This study has several limitations. The cross-sectional design not provide any information on the possible causal nature and the associations identified may be difficult to interpret. In addition, self-reported data are susceptible to biases information. Finally, the use of non-validated questionnaire raises the problem of generalization of results.

5. Conclusions

The administration of this questionnaire within the Campanian university population showed how the restrictive measures applied during the COVID-19 pandemic have influenced the usual lifestyle. Changes in the lifestyle of people including physical activity and eating habits can have repercussions on physical and psychological health, as well as affect the well-being of citizens in the future.
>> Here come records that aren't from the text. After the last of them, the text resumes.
(** X11. In every state that the firmware reaches, the counter of the
    stimulus generator is not negative and is either 0 or below [steps], and
    its successor is an [int]: the increment of the counter in
    [update_StimulusOutput] never overflows.  Commands and a stay in the
    custom mode leave the counter where it was. *)
Theorem Reachable_stim_counter_in_cycle (w : World) :
  Reachable w ->
  stim_counter_in_cycle (stim w) /\ stim_counter (stim w) + 1 < 2 ^ 31.
Proof.
  intros H.
  assert (stim_counter_in_cycle (stim w)
          /\ - 2 ^ 31 <= stim_steps (stim w) < 2 ^ 31) as [H1 H2].
  { revert w H.
    apply (Reachable_ind (fun w => stim_counter_in_cycle (stim w)
             /\ - 2 ^ 31 <= stim_steps (stim w) < 2 ^ 31)).
    - split; [split; [vm_compute; congruence | left; reflexivity] |].
      split; vm_compute; congruence.
    - intros e w0 [I1 I2]. split.
      + apply step_stim_counter_in_cycle, I1.
      + apply step_stim_steps_range, I2. }
  split; [exact H1 |].
  destruct H1 as [_ [-> | H1]]; lia.
Qed.

Lemma Reachable_noise_consistent_witness :
  noise_consistent (noise World_cycle_start).
Proof.
  apply (Reachable_noise_consistent World_cycle_start).
  exact World_cycle_start_Reachable.
Defined.

Lemma Reachable_PD_ring_invariant_witness :
  PD_ring_invariant (PD World_cycle_start).
Proof.
  apply (Reachable_PD_ring_invariant World_cycle_start).
  exact World_cycle_start_Reachable.
Defined.

Lemma Reachable_stim_counter_in_cycle_witness :
  stim_counter_in_cycle (stim World_cycle_start)
  /\ stim_counter (stim World_cycle_start) + 1 < 2 ^ 31.
Proof.
  apply (Reachable_stim_counter_in_cycle World_cycle_start).
  exact World_cycle_start_Reachable.
Defined.

(** ** The synapse under a held input *)

Lemma syn_train_S (g d : Q) (n : nat) :
  (syn_train g d (S n) == syn_train g d n + g * d ^ Z.of_nat (S n))%Q.
Proof.
  induction n as [| n IH].
  - cbn [syn_train]. change (Z.of_nat 1) with 1. rewrite Qpower_1_r. ring.
  - change (syn_train g d (S (S n)))
      with ((syn_train g d (S n) + g) * d)%Q.
    rewrite IH at 1. rewrite (Qpower_S d (S n)).
    cbn [syn_train]. ring.
Qed.

Lemma syn_train_closed (g d : Q) (n : nat) :
  ((1 - d) * syn_train g d n == g * d * (1 - d ^ Z.of_nat n))%Q.
Proof.
  induction n as [| n IH].
  - cbn [syn_train]. change (Z.of_nat 0) with 0.
    change (d ^ 0)%Q with 1%Q. ring.
  - cbn [syn_train]. rewrite Qpower_S.
    transitivity (((1 - d) * syn_train g d n + (1 - d) * g) * d)%Q; [ring |].
    rewrite IH. ring.
Qed.

Lemma update_Synapse_run_train (hws : list Board) (nrn : NeuronModel)
    (defaultDecay : float) (s : Synapse) (c : Q) :
  syn_gain_enable s = false -> syn_decay_enable s = false ->
  Forall (fun hw => digitalRead hw (syn_pin_digital s) = HIGH) hws ->
  (syn_current s == c)%Q ->
  (syn_current (update_Synapse_run hws nrn defaultDecay s)
   == c * syn_decay s ^ Z.of_nat (length hws)
      + syn_train (syn_gain s) (syn_decay s) (length hws))%Q.
Proof.
  revert s c. induction hws as [| hw hws IH]; intros s c Hg Hd Hhigh Hc.
  - unfold update_Synapse_run. cbn [fold_left length syn_train].
    rewrite Hc. change (Z.of_nat 0%nat) with 0.
    change (syn_decay s ^ 0)%Q with 1%Q. ring.
  - inversion Hhigh as [| ? ? Hhw Hrest]; subst.
    unfold update_Synapse_run in *. cbn [fold_left].
    destruct (update_Synapse_manual hw nrn defaultDecay s)
      as (E1 & E2 & E3 & E4 & E5).
    set (s1 := update_Synapse hw nrn defaultDecay s) in *.
    rewrite (IH s1 ((c + syn_gain s) * syn_decay s)%Q).
    + rewrite E3, E4 by assumption. cbn [length].
      rewrite syn_train_S, Qpower_S. ring.
    + congruence.
    + congruence.
    + rewrite E5. exact Hrest.
    + subst s1. rewrite update_Synapse_current by assumption.
      rewrite Hhw, Z.eqb_refl, Hc. reflexivity.
Qed.

(** X12. The synapse is triggered by the level of its input, not by its
    edge: while the digital input stays high, every call adds the gain
    before the decay.  With gain g and decay d set by hand and no current to
    start with, n calls with a high input leave the current
    g*d + g*d^2 + ... + g*d^n, for which (1 - d) * current = g*d*(1 - d^n). *)
Theorem synapse_held_input_accumulates (hws : list Board) (nrn : NeuronModel)
    (defaultDecay : float) (s : Synapse) :
  syn_gain_enable s = false -> syn_decay_enable s = false ->
  Forall (fun hw => digitalRead hw (syn_pin_digital s) = HIGH) hws ->
  (syn_current s == 0)%Q ->
  let I := syn_current (update_Synapse_run hws nrn defaultDecay s) in
  let n := length hws in
  (I == syn_train (syn_gain s) (syn_decay s) n)%Q
  /\ ((1 - syn_decay s) * I
      == syn_gain s * syn_decay s * (1 - syn_decay s ^ Z.of_nat n))%Q.
Proof.
  intros Hg Hd Hhigh Hc. cbv zeta.
  assert (syn_current (update_Synapse_run hws nrn defaultDecay s)
          == syn_train (syn_gain s) (syn_decay s) (length hws))%Q as HI.
  { rewrite (update_Synapse_run_train hws nrn defaultDecay s 0 Hg Hd Hhigh Hc).
    ring. }
  split; [exact HI |].
  rewrite HI. apply syn_train_closed.
Qed.

Lemma synapse_held_input_accumulates_witness :
  let hws := [constant_board 0 0 HIGH; constant_board 0 0 HIGH] in
  let I := syn_current
             (update_Synapse_run hws neuron0 (995#1000) (syn_manual 1 (1#2))) in
  (I == syn_train 1 (1#2) 2)%Q
  /\ ((1 - (1#2)) * I == 1 * (1#2) * (1 - (1#2) ^ 2))%Q.
Proof.
  cbv zeta.
  apply (synapse_held_input_accumulates
           [constant_board 0 0 HIGH; constant_board 0 0 HIGH] neuron0
           (995#1000) (syn_manual 1 (1#2))).
  - reflexivity.
  - reflexivity.
  - repeat constructor.
  - reflexivity.
Defined.

(** ** The analog input of the synapse *)

Lemma update_Synapse_Vm (hw : Board) (nrn : NeuronModel)
    (defaultDecay : float) (s : Synapse) :
  syn_Vm (update_Synapse hw nrn defaultDecay s)
  = (mapfloat (inject_Z (ADC1_read hw (syn_pin_analog s)))
       (syn_analogOffsetLow s) (inject_Z bits12 - syn_analogOffsetHigh s)
       (neuron_Vm_min nrn) (neuron_Vm_max nrn) + axon_offset)%Q.
Proof.
  unfold update_Synapse, syn_read_Vm, syn_integrate, syn_read_inputs.
  destruct s. cbn -[mapfloat axon_offset bits12 Qplus Qminus inject_Z].
  split_ifs; reflexivity.
Qed.

Lemma mapfloat_endpoints (a b lo hi : Q) :
  (a < b)%Q ->
  (mapfloat a a b lo hi == lo)%Q /\ (mapfloat b a b lo hi == hi)%Q.
Proof.
  intros H. unfold mapfloat. split; field; lra.
Qed.

Lemma mapfloat_monotone (x y a b lo hi : Q) :
  (a < b)%Q -> (lo <= hi)%Q -> (x <= y)%Q ->
  (mapfloat x a b lo hi <= mapfloat y a b lo hi)%Q.
Proof.
  intros Hab Hlh Hxy. unfold mapfloat.
  apply Qplus_le_compat; [| apply Qle_refl].
  unfold Qdiv. apply Qmult_le_compat_r.
  - apply Qmult_le_compat_r; lra.
  - apply Qlt_le_weak, Qinv_lt_0_compat. lra.
Qed.

(** X13. The membrane potential that a synapse shows is a linear, rising
    map of its analog input: a reading of [analogOffsetLow] gives the lower
    end of the display range of the neuron and a reading of
    [bits12 - analogOffsetHigh] the upper end, each shifted by the axon
    offset, and a larger reading never gives a smaller potential.  This needs
    the two offsets to leave a non-empty input range and the display range to
    be ordered. *)
Theorem synapse_Vm_maps_input_range (hw1 hw2 : Board) (nrn : NeuronModel)
    (defaultDecay : float) (s : Synapse) :
  (syn_analogOffsetLow s < inject_Z bits12 - syn_analogOffsetHigh s)%Q ->
  (neuron_Vm_min nrn <= neuron_Vm_max nrn)%Q ->
  let adc hw := inject_Z (ADC1_read hw (syn_pin_analog s)) in
  let Vm hw := syn_Vm (update_Synapse hw nrn defaultDecay s) in
  ((adc hw1 == syn_analogOffsetLow s)%Q ->
   (Vm hw1 == neuron_Vm_min nrn + axon_offset)%Q)
  /\ ((adc hw1 == inject_Z bits12 - syn_analogOffsetHigh s)%Q ->
      (Vm hw1 == neuron_Vm_max nrn + axon_offset)%Q)
  /\ ((adc hw1 <= adc hw2)%Q -> (Vm hw1 <= Vm hw2)%Q).
Proof.
  intros Hin Hout. cbv beta zeta. rewrite !update_Synapse_Vm.
  destruct (mapfloat_endpoints (syn_analogOffsetLow s)
              (inject_Z bits12 - syn_analogOffsetHigh s)
              (neuron_Vm_min nrn) (neuron_Vm_max nrn) Hin) as [Elo Ehi].
  split; [| split].
  - intros E. rewrite <- Elo at 2. unfold mapfloat. rewrite E. reflexivity.
  - intros E. rewrite <- Ehi at 2. unfold mapfloat. rewrite E. reflexivity.
  - intros L. apply Qplus_le_compat; [| apply Qle_refl].
    apply mapfloat_monotone; assumption.
Qed.

Lemma synapse_Vm_maps_input_range_witness :
  let Vm hw := syn_Vm (update_Synapse hw neuron0 (995#1000) syn1_0) in
  (Vm (constant_board 0 0 0) <= Vm (constant_board 4095 0 0))%Q.
Proof.
  cbv zeta.
  refine (proj2 (proj2 (synapse_Vm_maps_input_range
            (constant_board 0 0 0) (constant_board 4095 0 0) neuron0
            (995#1000) syn1_0 _ _)) _).
  - vm_compute. reflexivity.
  - vm_compute. congruence.
  - vm_compute. congruence.
Defined.

(** ** Stimulus parameters set by hand *)

Ltac stim_block_manual :=
  match goal with
  | ch : StimChannel, s : Stimulus |- _ =>
      destruct ch, s;
      cbn -[float_to_int float_to_int16 constrain Z.leb Z.ltb Z.quot];
      intros ->;
      cbn -[float_to_int float_to_int16 constrain Z.leb Z.ltb Z.quot];
      repeat match goal with
             | |- context [if ?b then _ else _] =>
                 destruct b;
                 cbn -[float_to_int float_to_int16 constrain Z.leb Z.ltb Z.quot]
             end;
      split; reflexivity
  end.

Lemma stim_read_strength_manual (ch : StimChannel) (hw : Board) (s : Stimulus) :
  stim_channel_enable ch s = false ->
  stim_channel_enable ch (stim_read_strength hw s) = false
  /\ stim_channel_values ch (stim_read_strength hw s) = stim_channel_values ch s.
Proof. unfold stim_read_strength. stim_block_manual. Qed.

Lemma stim_read_frequency_manual (ch : StimChannel) (hw : Board) (s : Stimulus) :
  stim_channel_enable ch s = false ->
  stim_channel_enable ch (stim_read_frequency hw s) = false
  /\ stim_channel_values ch (stim_read_frequency hw s) = stim_channel_values ch s.
Proof. unfold stim_read_frequency. stim_block_manual. Qed.

Lemma stim_auto_values_manual (ch : StimChannel) (s : Stimulus) :
  stim_channel_enable ch s = false ->
  stim_channel_enable ch (stim_auto_values s) = false
  /\ stim_channel_values ch (stim_auto_values s) = stim_channel_values ch s.
Proof. unfold stim_auto_values. stim_block_manual. Qed.

Lemma stim_auto_phase_manual (ch : StimChannel) (s : Stimulus) :
  stim_channel_enable ch s = false ->
  stim_channel_enable ch (stim_auto_phase s) = false
  /\ stim_channel_values ch (stim_auto_phase s) = stim_channel_values ch s.
Proof. unfold stim_auto_phase. stim_block_manual. Qed.

Lemma stim_auto_count_manual (ch : StimChannel) (s : Stimulus) :
  stim_channel_enable ch s = false ->
  stim_channel_enable ch (stim_auto_count s) = false
  /\ stim_channel_values ch (stim_auto_count s) = stim_channel_values ch s.
Proof. unfold stim_auto_count. stim_block_manual. Qed.

Lemma stim_custom_manual (ch : StimChannel) (s : Stimulus) :
  stim_channel_enable ch s = false ->
  stim_channel_enable ch (stim_custom s) = false
  /\ stim_channel_values ch (stim_custom s) = stim_channel_values ch s.
Proof. unfold stim_custom. stim_block_manual. Qed.

Lemma update_StimulusOutput_stim_manual (ch : StimChannel) (hw : Board)
    (s : Stimulus) :
  stim_channel_enable ch s = false ->
  let s' := fst (update_StimulusOutput_stim hw s) in
  stim_channel_enable ch s' = false
  /\ stim_channel_values ch s' = stim_channel_values ch s.
Proof.
  intros H. cbv zeta. unfold update_StimulusOutput_stim. cbv zeta.
  destruct (stim_read_strength_manual ch hw s H) as [A1 A2].
  set (s1 := stim_read_strength hw s) in *.
  destruct (stim_read_frequency_manual ch hw s1 A1) as [B1 B2].
  set (s2 := stim_read_frequency hw s1) in *.
  destruct (stim_custom_enable s2).
  - destruct (stim_auto_values_manual ch s2 B1) as [C1 C2].
    set (s3 := stim_auto_values s2) in *.
    destruct (stim_auto_phase_manual ch s3 C1) as [D1 D2].
    set (s4 := stim_auto_phase s3) in *.
    destruct (stim_auto_count_manual ch s4 D1) as [E1 E2].
    cbn [fst]. split; congruence.
  - destruct (stim_custom_manual ch s2 B1) as [C1 C2].
    cbn [fst]. split; congruence.
Qed.

Lemma run_ticks_stim_manual (ch : StimChannel) (ts : list (UpdateFn * Board))
    (w : World) :
  stim_channel_enable ch (stim w) = false ->
  stim_channel_enable ch (stim (run_ticks ts w)) = false
  /\ stim_channel_values ch (stim (run_ticks ts w))
     = stim_channel_values ch (stim w).
Proof.
  revert w. induction ts as [| [u hw] ts IH]; intros w H; [auto |].
  unfold run_ticks, run in *. cbn [map fold_left step fst snd].
  assert (stim_channel_enable ch (stim (run_update u hw w)) = false
          /\ stim_channel_values ch (stim (run_update u hw w))
             = stim_channel_values ch (stim w)) as [H1 H2].
  { rewrite run_update_stim.
    destruct u; auto using update_StimulusOutput_stim_manual. }
  destruct (IH _ H1) as [H3 H4]. split; congruence.
Qed.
Therefore, these statistical studies must be the springboard for functional studies that will be needed when such containment measures will be completely eliminated.

Author Contributions

Conceptualization, P.B. and O.S. methodology, L.C., C.F.B., C.F., C.M. (Cristina Montomoli); G.F., P.B. and O.S., investigation M.B., C.M. (Cristina Montomoli), A.G., P.B. and O.S. data curation, M.B., C.M. (Cristina Montomoli), A.G., P.B. and O.S., project administration, P.B. and O.S. writing—original draft, M.B., C.M. (Cristina Mennitti), A.G., P.B. and O.S. writing—review and editing, M.B., C.M. (Cristina Montomoli), G.F., P.B. and O.S., supervision, P.B., G.F. and O.S. All authors contributed to the review of the article. All authors have read and agreed to the published version of the manuscript.

Funding

This research received no external funding.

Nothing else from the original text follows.